Dolores Huerta
Biography
Dolores
was born Dolores Clara Fernandez on April 10, 1930 in the mining town of
Dawson, in northern New Mexico. Her father, Juan Fernandez, was a
seasonal farm worker, miner, union activist and later a State
Assemblyman. Her parents divorced when she was three years old and her
motheralong with Dolores and her two brothers relocated to Stockton.
Alicia raised Dolores, along with her two brothers, and later two
sisters working as a cook in two restaurants to support her family
during the Great Depression. Through prudence Alice (her mother) became
a businesswoman when she purchased two hotel businesses and a
restaurant.
While her mother worked feverishly to support the family, Dolores and
her siblings were cared for by her grandfather, Herculano Chavez. He was
a miner who became disabled in a mining accident in New Mexico in which
he lost one of his sons, Marcial Chavez at age seventeen. In helping to
raise Dolores, Herculano would often say that Dolores had seven tongues
because she spoke so fast.
It was through her work with Fred Ross and the CSO that Dolores met
Cesar Chavez. It was Fred who recruited and organized both Dolores and
Cesar and trained them in community organizing. The CSO battled
segregation, police brutality, led voter registration drives, pushed for
improved public services in Latino communities throughout the State of
California and fought to enact new legislation.
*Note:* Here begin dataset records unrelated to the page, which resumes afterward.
(** The first port is the entry: no port was reached before it. *)
Lemma entry_is_first j s lc : 1 <= j <= n -> lists_ok lc -> activeports s = ports_mask (0 :: ports_of w j) ->
  (forall p, p ∈ 0 :: ports_of w j -> porttime s p = latched j p) -> choose_entry s lc = 0.
Proof.
  intros Hj1 Hl Hact Ht. pose proof (wi_ports w Hw j Hj1) as Hs. fold (ports_of w j) in Hs.
  assert (forall ps e, e = 0 -> (forall p, p ∈ ps -> p ∈ ports_of w j) ->
    fold_left (fun e p => if porttime s p <? porttime s e then p else e) ps e = 0) as Hfold.
  { induction ps as [|p ps IH]; intros e -> Hin; [done|]. cbn [fold_left].
    rewrite !Ht by first [left | right; apply Hin; left].
    pose proof (latched_back w latched arrival turn Hw Hj j p Hj1 (list_elem_of_further _ _ _ (Hin p (list_elem_of_here _ _)))).
    rewrite (proj2 (Z.ltb_ge (latched j p) (latched j 0))) by lia. apply IH; [done|]. intros q Hq. apply Hin. by right. }
  rewrite choose_entry_earliest by (rewrite ?Hact, ?active_ports_mask by done; done).
  rewrite Hact, active_ports_mask by done. cbn. by apply Hfold.
Qed.

(** Slave [i] when its port times are known and its entry port is consumed. *)
Record entered (i : Z) (gl : list ec_groupt) (s : ec_slavet) : Prop := Entered {
  en_described : described i s;
  en_group : is_Some (zget gl (group s));
  en_entry : entryport s = 0;
  en_left : consumedports s = ports_mask (ports_of w i);
  en_times : forall p, p ∈ 0 :: ports_of w i -> porttime s p = latched i p;
  en_delay : i = 1 -> pdelay s = 0;
}.

Lemma wp_enter {A} i s l c0 mt lc (k : dc_locals -> M ctx A) Q c : 1 <= i <= n ->
  focus i s l c0 c -> described i s -> is_Some (zget (grouplist c0) (group s)) ->
  (i = 1 -> pdelay s = 0) -> consumedports s = activeports s -> lists_ok lc ->
  (forall s' lc' c', prevDCslave lc' = prevDCslave lc -> lists_ok lc' -> focus i s' l c0 c' ->
     entered i (grouplist c0) s' -> wp F (k lc') Q c') ->
  wp F (let* lc := dc_latch i mt lc in let* lc := dc_entryport i lc in k lc) Q c.
Proof.
  intros Hi Hf Hd Hg Hz Hcons Hl HQ. apply wp_bind.
  eapply (wp_dc_latch F Hpat); [rewrite (de_adr i s Hd); by apply reads_latched | exact Hf |].
  intros a b d e t h c1 Ha Hb Hd' He F1.
  pose proof (set_times_at i a b d e s Hi Ha Hb Hd' He) as Ht.
  apply wp_bind. eapply wp_dc_entryport; [exact F1 | exact Hl |]. intros lc' c2 _ Hprev Hl' F2.
  set (s1 := set_times a b d e s) in *.
  assert (choose_entry s1 (lc <| ht := t |> <| hrt := h |>) = 0) as Hce.
  { apply (entry_is_first i); [done | done | apply Hd | done]. }
  rewrite Hce in F2. eapply HQ; [exact Hprev | exact Hl' | exact F2 |]. destruct Hd.
  split; [by split | done | done | | exact Ht | done]. cbn [consumedports s1 set_times].
  change (Z.land (consumedports s) (u8 (Z.lnot (Z.shiftl 1 0))) = ports_mask (ports_of w i)).
  rewrite Hcons, de_ports0. apply ports_left, (wi_ports w Hw i Hi).
Qed.

(** The loop upwards ends at once, since every slave has a clock. *)
Lemma wp_dc_parent_here i s l c0 Q c : 1 <= i <= n ->
  focus i s l c0 c -> described i s -> master_inv true l -> others i l (grouplist c0) ->
  Q (w_up w i, i) c -> wp F (dc_parent i) Q c.
Proof.
  intros Hi Hf Hd (m & Hm & _) Ho HQ. unfold dc_parent.
  destruct loop_fuel as [|fuel] eqn:Hlf; [lia|]. cbn [do_while]. apply wp_bind, wp_bind.
  eapply wp_focus_get; [exact Hf|]. rewrite (de_parent i s Hd). apply wp_bind.
  destruct (decide (i = 1)) as [->|Hne].
  - rewrite (wi_first w Hw) in *. eapply (wp_focus_get_other F 1); [exact Hf | lia | exact Hm |].
    by apply wp_ret, wp_ret.
  - pose proof (wi_up w Hw i ltac:(lia)). destruct (Ho (w_up w i)) as (p & Hp & Hdp & _); [lia..|].
    eapply (wp_focus_get_other F i); [exact Hf | lia | exact Hp |].
    rewrite (de_dc _ _ Hdp), orb_true_r. by apply wp_ret, wp_ret.
Qed.
(* ===== verification/TopologyTheorems.v ===== *)
(** * The tree of slaves

    The parents [init_topology] finds in a network whose slaves are numbered in the order in
    which a frame reaches them. *)

From S2P Require Import Prelude Types Osal ErrorRing Mailbox Context Dc Config.
From S2P Require Import NicRecv Transfer LinkSpec EepromSim DcSpec DcTheorems.
Import stdpp.list_relations.list stdpp.list_basics.list.

(** ** Counting connections *)

Section Tree.
Context (w : wiring) (Hw : wired w).
Abbreviation n := (w_count w).
Abbreviation up := (w_up w).

(** A frame that has come to slave [i] visits all that hangs on it before it goes back to
    [up i]: a slave that is numbered between the two hangs on one of them or on a later one. *)
Definition visited_in_order : Prop :=
  forall c i, 2 <= c -> c < i -> i <= n -> up i < c -> up i <= up c.
Context (Hord : visited_in_order).

(** The slaves that hang on one of [j], ..., [i - 1]. *)
Definition hung (j i : Z) : list Z := List.filter (fun c => (j <=? up c) && (up c <? i)) (seqZ 1 n).
(** Branches that are open at [j] when the frame has come from [j] to [i]. *)
Definition open_branches (j i : Z) : Z := zlen (hung j i) - (i - j).

Lemma elem_of_hung j i c : c ∈ hung j i <-> 1 <= c <= n /\ j <= up c < i.
Proof using Type.
  unfold hung. rewrite list_elem_of_In, List.filter_In, <- list_elem_of_In, elem_of_seqZ. lia.
Qed.

Lemma filter_count {A} (f g h : A -> bool) l :
  (forall y, h y = f y || g y) -> (forall y, f y && g y = false) ->
  length (List.filter h l) = (length (List.filter f l) + length (List.filter g l))%nat.
Proof using Type.
  intros Hh Hd. induction l as [|y l IH]; [done|]. cbn. rewrite Hh. specialize (Hd y).
  destruct (f y), (g y); cbn in *; try done; lia.
Qed.

(** One slave back: its branches are open, and the frame has come in by one. *)
Lemma open_branches_step j i : j < i -> open_branches j i = open_branches (j + 1) i + (zlen (kids w j) - 1).
Proof using Hw.
  intros Hj. pose proof (wi_count w Hw). unfold open_branches, hung, kids, kids_in, zlen.
  rewrite Z2Nat.id by lia.
  rewrite (filter_count (fun c => up c =? j) (fun c => (j + 1 <=? up c) && (up c <? i)));
    [lia | intros c; lia | intros c; lia].
Qed.
Lemma open_branches_none i : open_branches i i = 0.
Proof using Type.
  unfold open_branches. destruct (hung i i) as [|c l] eqn:He; [unfold zlen; cbn; lia|].
  assert (c ∈ hung i i) as Hc by (rewrite He; left). apply elem_of_hung in Hc. lia.
Qed.

Lemma hung_nodup j i : NoDup (hung j i).
Proof using Type. unfold hung. apply NoDup_ListNoDup, List.NoDup_filter, NoDup_ListNoDup, NoDup_seqZ. Qed.

(** Behind the parent no branch is open; at the parent there is one. *)
Lemma branches_closed j i : 2 <= i <= n -> up i < j < i -> open_branches j i < 0.
Proof using Hw Hord.
  intros Hi Hj. pose proof (wi_up w Hw i ltac:(lia)). unfold open_branches.
  enough (zlen (hung j i) <= i - 1 - j) by lia.
  assert (hung j i ⊆+ seqZ (j + 1) (i - 1 - j)) as Hs%submseteq_length.
  { apply NoDup_submseteq; [apply hung_nodup|]. intros c [Hc Hup]%elem_of_hung. apply elem_of_seqZ.
    assert (2 <= c). { destruct (decide (c = 1)) as [-> | ?]; [|lia]. rewrite (wi_first w Hw) in Hup. lia. }
    pose proof (wi_up w Hw c ltac:(lia)). destruct (Z.lt_trichotomy c i) as [?|[-> |Hgt]]; [lia..|].
    pose proof (Hord i c ltac:(lia) Hgt ltac:(lia) ltac:(lia)). lia. }
  rewrite length_seqZ in Hs. unfold zlen. lia.
Qed.
Lemma branch_open i : 2 <= i <= n -> 0 <= open_branches (up i) i.
Proof using Hw Hord.
  intros Hi. pose proof (wi_up w Hw i ltac:(lia)). unfold open_branches.
  assert (seqZ (up i + 1) (i - up i) ⊆+ hung (up i) i) as Hs%submseteq_length.
  { apply NoDup_submseteq; [apply NoDup_seqZ|]. intros c Hc%elem_of_seqZ. apply elem_of_hung.
    pose proof (wi_up w Hw c ltac:(lia)). split; [lia|]. split; [|lia].
    destruct (Z.eq_dec c i) as [-> | ?]; [lia|]. apply (Hord c i); lia. }
  rewrite length_seqZ in Hs. unfold zlen. lia.
Qed.

Lemma kids_at_most j : 1 <= j <= n -> 0 <= zlen (kids w j) <= 3.
Proof using Hw.
  intros Hj. pose proof (wi_ports w Hw j Hj) as Hs%sublist_length. rewrite length_map in Hs.
  unfold zlen. cbn in Hs. lia.
Qed.
Lemma topo_step_kids j t : 1 <= j <= n -> topo_step (1 + zlen (kids w j)) t = t + (zlen (kids w j) - 1).
Proof using Hw.
  intros Hj. pose proof (kids_at_most j Hj). unfold topo_step.
  destruct (Z.eqb_spec (1 + zlen (kids w j)) 1), (Z.eqb_spec (1 + zlen (kids w j)) 3),
    (Z.eqb_spec (1 + zlen (kids w j)) 4); lia.
Qed.
Lemma parent_has_kid i : 2 <= i <= n -> 1 <= zlen (kids w (up i)).
Proof using Type.
  intros Hi. assert (i ∈ kids w (up i)) as Hin by (apply elem_of_kids_in; lia).
  unfold zlen. destruct (kids w (up i)); [by apply elem_of_nil in Hin | cbn; lia].
Qed.

(** ** The search *)

Section Find.
Context {L : Type} `{EcLink L}.

Lemma wp_find_parent i Q (c : ecx_contextt L) : 2 <= i <= n ->
  (forall j, 1 <= j < i -> exists s, zget (slavelist c) j = Some s /\ topology s = 1 + zlen (kids w j)) ->
  Q (up i) c -> wp no_fault (find_parent i) Q c.
Proof using Hw Hord.
  intros Hi Hs HQ. pose proof (wi_up w Hw i ltac:(lia)) as Hup. apply wp_bind.
  apply (wp_do_while no_fault (fun '(topoc, slavec, par) c' => c' = c /\ par = 0
      /\ up i <= slavec < i /\ topoc = open_branches (slavec + 1) i)
    (fun '(_, slavec, _) _ => Z.to_nat slavec)) with (Q := fun r c => wp no_fault (ret r.2) Q c).
  - intros [[topoc slavec] par] c' (-> & -> & Hsl & ->).
    destruct (Hs slavec ltac:(lia)) as (s & Hget & Htop). pose proof (kids_at_most slavec ltac:(lia)).
    apply wp_bind. eapply wp_get_slave; [exact Hget|].
    rewrite Htop, topo_step_kids, <- open_branches_step by lia. apply wp_ret. cbn [fst snd].
    destruct (Z.eq_dec slavec (up i)) as [-> | Hne].
    + pose proof (branch_open i Hi). pose proof (parent_has_kid i Hi).
      replace ((0 <=? open_branches (up i) i) && (1 <? 1 + zlen (kids w (up i))) || (up i =? 1)) with true by lia.
      cbn. by apply wp_ret.
    + pose proof (branches_closed slavec i Hi ltac:(lia)).
      replace ((0 <=? open_branches slavec i) && (1 <? 1 + zlen (kids w slavec)) || (slavec =? 1)) with false by lia.
      replace (0 <? slavec - 1) with true by lia. split; [|lia]. split_and!; [done | done | lia | lia |].
      f_equal. lia.
  - split_and!; [done | done | lia | lia |]. replace (i - 1 + 1) with i by lia. by rewrite open_branches_none.
  - lia.
Qed.
End Find.
End Tree.

(** ** The open ports *)

(** Port [p] is open with communication established, in the DL status register. *)
Definition open_port (word p : Z) : bool := Z.land (Z.shiftr word (8 + 2 * p)) 3 =? 2.

Lemma land_field word k m : 0 <= k -> Z.land word (Z.shiftl m k) = Z.shiftl (Z.land (Z.shiftr word k) m) k.
Proof.
  intros Hk. apply Z.bits_inj'. intros b Hb. rewrite Z.land_spec, !Z.shiftl_spec by done.
  rewrite Z.land_spec. destruct (Z.lt_ge_cases b k).
  - rewrite !(Z.testbit_neg_r _ (b - k)) by lia. by rewrite !andb_false_r.
  - rewrite Z.shiftr_spec by lia. by replace (b - k + k) with b by lia.
Qed.
Lemma field_open word p : 0 <= p ->
  (Z.land word (Z.shiftl 3 (8 + 2 * p)) =? Z.shiftl 2 (8 + 2 * p)) = open_port word p.
Proof.
  intros Hp. rewrite land_field, !Z.shiftl_mul_pow2 by lia. unfold open_port.
  assert (0 < 2 ^ (8 + 2 * p)) by (apply Z.pow_pos_nonneg; lia).
  destruct (Z.eqb_spec (Z.land (Z.shiftr word (8 + 2 * p)) 3) 2) as [-> | Hne]; [by rewrite Z.eqb_refl|].
  apply Z.eqb_neq. nia.
Qed.

Lemma open_ports_of word ps : ps `sublist_of` [3; 1; 2] ->
  (forall p, 0 <= p < 4 -> open_port word p = bool_decide (p ∈ 0 :: ps)) ->
  open_ports word = (1 + zlen ps, ports_mask (0 :: ps)).
Proof.
  intros Hps Hopen. unfold open_ports.
  change (Z.land word 0x0300 =? 0x0200) with (Z.land word (Z.shiftl 3 (8 + 2 * 0)) =? Z.shiftl 2 (8 + 2 * 0)).
  change (Z.land word 0x0c00 =? 0x0800) with (Z.land word (Z.shiftl 3 (8 + 2 * 1)) =? Z.shiftl 2 (8 + 2 * 1)).
  change (Z.land word 0x3000 =? 0x2000) with (Z.land word (Z.shiftl 3 (8 + 2 * 2)) =? Z.shiftl 2 (8 + 2 * 2)).
  change (Z.land word 0xc000 =? 0x8000) with (Z.land word (Z.shiftl 3 (8 + 2 * 3)) =? Z.shiftl 2 (8 + 2 * 3)).
  rewrite !field_open, !Hopen by done. by_port_lists Hps; by subst.
Qed.

(** ** A slave is put into the tree *)

Section Init.
Context {L : Type} `{HL : LinkLaws L}.
Context (w : wiring) (adr dlstat : Z -> Z).

(** The slave answers with a clock, and with an open port to each slave it is connected to. *)
Record link_status (i : Z) : Prop := LinkStatus {
  ls_ports : forall p, 0 <= p < 4 -> open_port (dlstat i) p = bool_decide (p ∈ 0 :: ports_of w i);
  ls_word : 0 <= dlstat i < 65536;
  ls_answers : forall reg data l, reg ∈ [ECT_REG_ESCSUP; ECT_REG_DLSTAT; ECT_REG_PORTDES] ->
    length data = 2%nat -> lk_ok l ->
    wp no_fault (lk_FPRD (adr i) reg 2 data EC_TIMEOUTRET3)
      (fun r l' => lk_ok l' /\ lk_now l <= lk_now l' /\ exists v, r.2 = le_bytes 2 v /\ 0 <= v < 65536
         /\ (reg = ECT_REG_ESCSUP -> Z.land v 4 = 4) /\ (reg = ECT_REG_DLSTAT -> v = dlstat i)) l;
}.

Lemma wp_word i reg Q (c : ecx_contextt L) : link_status i ->
  reg ∈ [ECT_REG_ESCSUP; ECT_REG_DLSTAT; ECT_REG_PORTDES] -> lk_ok (link c) ->
  (forall v c', link_step c c' -> (reg = ECT_REG_ESCSUP -> Z.land v 4 = 4) ->
     (reg = ECT_REG_DLSTAT -> v = dlstat i) -> Q v c') ->
  wp no_fault (ctx_FPRDw (adr i) reg EC_TIMEOUTRET3) Q c.
Proof.
  intros Hi Hreg Hok HQ. apply wp_bind. eapply wp_onlink; [by apply (ls_answers i Hi)|].
  intros r l (Hl & Hn & v & Hr & Hv & H1 & H2). apply wp_ret. rewrite Hr, of_le_le_bytes.
  change (256 ^ Z.of_nat 2) with 65536. rewrite Z.mod_small by done. apply HQ; [by apply link_stepped | done..].
Qed.

(** C8: When a slave of a tree has been asked for its open ports, and the slaves before it
    have been placed, it is placed right: its number of connections and its mask of active
    ports are those of the tree, and the search back through the slaves finds as its parent
    the slave it hangs on, in every tree whose slaves are numbered in the order the frame
    reaches them.  The other slaves are left alone.  This is what the clock configuration
    relies on. *)
Theorem init_topology_describes i s (c : ecx_contextt L) :
  wired w -> visited_in_order w -> 1 <= i <= w_count w -> link_status i -> lk_ok (link c) ->
  zget (slavelist c) i = Some s -> configadr s = adr i ->
  (forall j, 1 <= j < i -> exists p, zget (slavelist c) j = Some p /\ topology p = 1 + zlen (kids w j)) ->
  total (init_topology i) (fun _ c' => exists s', zget (slavelist c') i = Some s' /\ described w adr i s'
    /\ (forall j, j <> i -> zget (slavelist c') j = zget (slavelist c) j) /\ lk_ok (link c')) c.
Proof.
  intros Hw Hord Hi Hst Hok Hs Hadr Hbefore.
  pose proof (focus_refl i s c Hok Hs) as F0.
  apply wp_bind. eapply wp_focus_get; [exact F0|]. rewrite Hadr.
  apply wp_bind. eapply (wp_word i); [exact Hst | in_ops | done |]. intros v1 c1 S1 Hsup _.
  pose proof (focus_link _ _ _ _ _ _ F0 S1) as F1.
  apply wp_bind. eapply wp_focus_mod; [exact F1|]. intros c2 F2.
  apply wp_bind. eapply (wp_word i); [exact Hst | in_ops | apply F2 |]. intros v2 c3 S3 _ Hdl.
  pose proof (focus_link _ _ _ _ _ _ F2 S3) as F3.
  apply wp_bind. eapply (wp_word i); [exact Hst | in_ops | apply F3 |]. intros v3 c4 S4 _ _.
  pose proof (focus_link _ _ _ _ _ _ F3 S4) as F4.
  specialize (Hsup eq_refl). specialize (Hdl eq_refl). subst v2.
  pose proof (open_ports_of (dlstat i) (ports_of w i) (wi_ports w Hw i Hi) (ls_ports i Hst)) as Hports.
  apply wp_bind. eapply wp_focus_mod; [exact F4|]. intros c5 F5. cbn [fst snd] in F5.
  assert (Hlen : zlen (ports_of w i) = zlen (kids w i)) by (unfold ports_of, zlen; by rewrite length_map).
  apply wp_when; intros H1.
  - apply wp_bind. eapply wp_find_parent; [exact Hw | exact Hord | lia | |].
    { intros j Hj. rewrite (fo_rest _ _ _ _ _ F5) by lia. by apply Hbefore. }
    eapply wp_focus_mod; [exact F5|]. intros c6 F6. eexists. split; [apply F6|].
    split; [split; cbn -[open_ports]; [by rewrite Hsup | done | by rewrite Hports; cbn; rewrite Hlen | by rewrite Hports | done]|]. split; [apply F6 | apply F6].
  - eexists. split; [apply F5|]. assert (i = 1) as -> by lia.
    split; [split; cbn -[open_ports]; [by rewrite Hsup | by rewrite (wi_first w Hw) | by rewrite Hports; cbn; rewrite Hlen
      | by rewrite Hports | done]|].
    split; [apply F5 | apply F5].
Qed.
End Init.

(** ** A witness: the third slave of four, which hangs on the first one *)

Definition dl_answer (ADP ADO : Z) : option Z :=
  if ADO =? ECT_REG_ESCSUP then Some 4 else if ADO =? ECT_REG_DLSTAT then Some 0x2200 else Some 0.
Definition tree_ctx : ecx_contextt (oracle dl_answer) :=
  (ctx0 (Oracle [] 0)) <| slavelist := slave0 :: map four_slave [1; 2]
    ++ [slave0 <| configadr := four_adr 3 |>] |> <| slavecount := 4 |>.

Lemma four_in_order : visited_in_order four.
Proof. intros c i Hc Hci Hi Hup. cbn in Hi. four_cases c; four_cases i; cbn in *; lia. Qed.

Lemma third_status : link_status (L := oracle dl_answer) four four_adr (fun _ => 0x2200) 3.
Proof.
  split; [| done |].
  - intros p Hp. assert (p = 0 \/ p = 1 \/ p = 2 \/ p = 3) as Hc by lia.
    destruct Hc as [-> | [-> | [-> | ->]]]; reflexivity.
  - intros reg data l Hreg Hd _. rewrite !elem_of_cons, elem_of_nil in Hreg.
    destruct Hreg as [-> | [-> | [-> | []]]]; unfold wp; cbn -[le_bytes drop]; rewrite drop_ge, app_nil_r by (cbn; lia);
      (split; [done | split; [lia|]]).
    + by exists 4.
    + by exists 0x2200.
    + by exists 0.
Qed.

Lemma init_topology_describes_witness :
  total (init_topology 3) (fun _ c => exists s, zget (slavelist c) 3 = Some s /\ parent s = 1 /\ topology s = 2)
    tree_ctx.
Proof.
  eapply wp_mono.
  - apply (init_topology_describes four four_adr (fun _ => 0x2200) 3 (slave0 <| configadr := four_adr 3 |>));
      [exact four_wired | exact four_in_order | done | exact third_status | exact I | done | done |].
    intros j Hj. exists (four_slave j). assert (j = 1 \/ j = 2) as [-> | ->] by lia; done.
  - intros r c (s & Hs & [_ Hp Ht _ _] & _). exists s. split; [exact Hs|]. split; [exact Hp | exact Ht].
Defined.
The CSO played a leading
role in electing the first Latino in over one hundred years, Ed Roybal,
to the Los Angeles City Council. While working with the CSO, both Cesar
and Dolores realized the immediate need to organize farm workers because
of their dire conditions. In 1962 after the CSO turned down Cesar’s
request, to organize farm workers, Cesar and Dolores resigned from their
jobs with CSO in order to do so. At that time she was a divorced mother
with seven children. She later joined Cesar and his family in Delano,
California where they began the National Farm Workers Association (“NFWA”),
the predecessor to the United Farm Workers Union (“UFW”). Dolores worked
with Cesar for over forty years until his death in 1993. In addition to
the UFW together they founded the Robert Kennedy Medical Plan, the Juan
De La Cruz Farm Workers Pension Fund, the Farm Workers Credit Union, the
first medical and pension plans and credit union in history for farm
workers. They also formed the National Farm Workers Service Center
(visit www.NSWSC.org) which today provides affordable housing with over
3,700 rental and 600 single family dwelling units, and educational radio
with over nine Spanish Speaking Radio Stations throughout California,
Washington and Arizona.
In 2002 Dolores was the second recipient of the Puffin Foundation/Nation
Institute Award for Creative Citizenship (visit www.nationinstitute.org)
that included a $100,000 grant which she utilized to establish her long
time dream, the Dolores Huerta Foundation’s Organizing Institute. The
Foundation’s mission is to focus on community organizing and leadership
training in low-income under-represented communities.